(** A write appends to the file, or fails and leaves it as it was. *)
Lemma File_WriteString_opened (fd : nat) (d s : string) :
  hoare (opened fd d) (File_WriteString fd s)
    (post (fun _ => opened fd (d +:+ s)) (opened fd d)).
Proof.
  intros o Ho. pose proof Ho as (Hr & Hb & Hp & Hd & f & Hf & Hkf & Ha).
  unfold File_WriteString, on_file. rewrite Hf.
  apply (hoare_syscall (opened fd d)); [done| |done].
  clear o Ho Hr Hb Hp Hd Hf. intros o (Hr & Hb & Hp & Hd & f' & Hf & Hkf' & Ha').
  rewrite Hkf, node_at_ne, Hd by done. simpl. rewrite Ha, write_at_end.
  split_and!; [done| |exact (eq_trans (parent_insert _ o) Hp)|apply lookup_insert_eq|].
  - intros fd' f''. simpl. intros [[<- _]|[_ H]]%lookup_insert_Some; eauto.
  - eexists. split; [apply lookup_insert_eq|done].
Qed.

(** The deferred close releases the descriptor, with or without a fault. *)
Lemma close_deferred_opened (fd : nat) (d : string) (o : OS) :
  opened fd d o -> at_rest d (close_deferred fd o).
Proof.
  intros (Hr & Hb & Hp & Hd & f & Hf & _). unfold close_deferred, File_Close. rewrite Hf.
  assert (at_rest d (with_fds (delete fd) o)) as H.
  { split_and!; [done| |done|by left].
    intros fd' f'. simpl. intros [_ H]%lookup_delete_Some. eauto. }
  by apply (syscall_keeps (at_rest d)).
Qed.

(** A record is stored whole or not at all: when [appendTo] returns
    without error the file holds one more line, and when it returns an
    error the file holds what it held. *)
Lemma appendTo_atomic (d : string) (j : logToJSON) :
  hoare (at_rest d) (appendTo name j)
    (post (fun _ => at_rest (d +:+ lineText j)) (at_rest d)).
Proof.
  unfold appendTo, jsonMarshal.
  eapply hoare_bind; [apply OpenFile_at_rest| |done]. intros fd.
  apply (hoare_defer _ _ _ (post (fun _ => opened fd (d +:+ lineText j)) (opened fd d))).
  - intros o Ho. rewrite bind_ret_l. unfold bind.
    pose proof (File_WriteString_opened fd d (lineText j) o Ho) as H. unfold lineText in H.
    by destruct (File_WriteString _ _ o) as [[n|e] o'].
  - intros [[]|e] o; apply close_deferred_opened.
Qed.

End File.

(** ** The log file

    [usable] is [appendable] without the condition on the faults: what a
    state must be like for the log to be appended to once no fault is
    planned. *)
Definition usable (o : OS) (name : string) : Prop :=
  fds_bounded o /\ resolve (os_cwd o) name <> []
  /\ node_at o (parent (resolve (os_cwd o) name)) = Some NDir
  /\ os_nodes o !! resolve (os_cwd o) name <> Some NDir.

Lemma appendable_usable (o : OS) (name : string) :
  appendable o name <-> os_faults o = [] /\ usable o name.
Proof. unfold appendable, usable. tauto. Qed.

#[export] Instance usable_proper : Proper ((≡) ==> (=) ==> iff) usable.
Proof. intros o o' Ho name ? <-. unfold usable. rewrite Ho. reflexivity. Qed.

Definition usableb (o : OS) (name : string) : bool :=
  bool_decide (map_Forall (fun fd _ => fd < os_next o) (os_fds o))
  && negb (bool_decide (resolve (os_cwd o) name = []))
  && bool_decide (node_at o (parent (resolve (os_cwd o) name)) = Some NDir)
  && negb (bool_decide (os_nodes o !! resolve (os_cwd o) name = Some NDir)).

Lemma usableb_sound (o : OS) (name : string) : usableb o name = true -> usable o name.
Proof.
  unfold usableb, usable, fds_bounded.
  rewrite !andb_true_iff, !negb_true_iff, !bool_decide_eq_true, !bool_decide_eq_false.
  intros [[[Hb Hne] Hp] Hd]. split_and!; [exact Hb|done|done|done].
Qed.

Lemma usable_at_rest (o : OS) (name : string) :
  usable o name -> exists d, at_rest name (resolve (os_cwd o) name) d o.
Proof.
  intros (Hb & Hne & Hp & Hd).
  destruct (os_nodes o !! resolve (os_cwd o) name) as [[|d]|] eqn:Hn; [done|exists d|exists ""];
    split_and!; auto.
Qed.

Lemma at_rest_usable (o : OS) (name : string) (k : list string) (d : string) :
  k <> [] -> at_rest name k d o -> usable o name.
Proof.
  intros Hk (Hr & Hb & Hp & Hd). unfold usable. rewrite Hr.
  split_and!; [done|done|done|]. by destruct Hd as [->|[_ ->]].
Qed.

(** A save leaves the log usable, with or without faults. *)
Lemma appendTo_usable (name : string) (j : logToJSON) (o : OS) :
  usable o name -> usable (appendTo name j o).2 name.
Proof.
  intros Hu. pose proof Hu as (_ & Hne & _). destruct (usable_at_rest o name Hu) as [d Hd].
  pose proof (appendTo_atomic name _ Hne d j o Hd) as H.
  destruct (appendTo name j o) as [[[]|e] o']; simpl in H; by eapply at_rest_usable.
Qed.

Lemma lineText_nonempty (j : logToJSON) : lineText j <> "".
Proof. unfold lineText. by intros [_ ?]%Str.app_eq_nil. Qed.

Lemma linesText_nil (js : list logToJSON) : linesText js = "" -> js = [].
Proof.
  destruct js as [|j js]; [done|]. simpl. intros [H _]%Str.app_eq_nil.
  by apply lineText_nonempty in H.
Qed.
* * *
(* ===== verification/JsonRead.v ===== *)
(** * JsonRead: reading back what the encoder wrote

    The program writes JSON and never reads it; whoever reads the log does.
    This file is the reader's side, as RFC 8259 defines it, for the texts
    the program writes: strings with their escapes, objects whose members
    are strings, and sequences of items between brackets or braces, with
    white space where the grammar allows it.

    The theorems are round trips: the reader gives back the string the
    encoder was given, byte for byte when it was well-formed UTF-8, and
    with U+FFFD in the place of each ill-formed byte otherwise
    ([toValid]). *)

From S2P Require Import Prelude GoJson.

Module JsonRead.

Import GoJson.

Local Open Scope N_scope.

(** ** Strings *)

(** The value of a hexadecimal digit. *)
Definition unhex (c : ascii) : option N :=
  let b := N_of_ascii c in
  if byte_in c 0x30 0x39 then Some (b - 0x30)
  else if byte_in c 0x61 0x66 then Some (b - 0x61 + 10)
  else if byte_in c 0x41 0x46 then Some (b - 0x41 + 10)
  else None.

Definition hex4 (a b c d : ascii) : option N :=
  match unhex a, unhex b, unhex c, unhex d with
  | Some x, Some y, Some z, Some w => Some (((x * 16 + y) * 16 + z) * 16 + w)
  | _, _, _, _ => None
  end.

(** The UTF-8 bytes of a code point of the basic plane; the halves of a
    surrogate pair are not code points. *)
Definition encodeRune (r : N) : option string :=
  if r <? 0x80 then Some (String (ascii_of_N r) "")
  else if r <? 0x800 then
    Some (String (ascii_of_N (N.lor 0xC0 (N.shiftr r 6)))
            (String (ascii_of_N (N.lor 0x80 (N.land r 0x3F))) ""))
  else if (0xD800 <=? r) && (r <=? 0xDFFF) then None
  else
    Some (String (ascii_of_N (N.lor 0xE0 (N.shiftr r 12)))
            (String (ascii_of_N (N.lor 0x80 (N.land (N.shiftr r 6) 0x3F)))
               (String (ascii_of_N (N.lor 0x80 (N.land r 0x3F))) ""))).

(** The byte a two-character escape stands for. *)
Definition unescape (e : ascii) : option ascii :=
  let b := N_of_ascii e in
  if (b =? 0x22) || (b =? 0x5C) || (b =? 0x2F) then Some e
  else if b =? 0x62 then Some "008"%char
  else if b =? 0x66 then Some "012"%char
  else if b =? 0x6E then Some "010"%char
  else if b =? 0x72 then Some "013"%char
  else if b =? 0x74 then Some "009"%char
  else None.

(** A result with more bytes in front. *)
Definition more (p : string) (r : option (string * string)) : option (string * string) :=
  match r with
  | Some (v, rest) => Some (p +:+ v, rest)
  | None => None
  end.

• **Exercise details**
Retype exactly the lines above, from the one with "(** A write" through the one with "unfold File_WriteString, on_file.", inclusive.

• **Reply to the exercise**
(** A write appends to the file, or fails and leaves it as it was. *)
Lemma File_WriteString_opened (fd : nat) (d s : string) :
  hoare (opened fd d) (File_WriteString fd s)
    (post (fun _ => opened fd (d +:+ s)) (opened fd d)).
Proof.
  intros o Ho. pose proof Ho as (Hr & Hb & Hp & Hd & f & Hf & Hkf & Ha).
  unfold File_WriteString, on_file. rewrite Hf.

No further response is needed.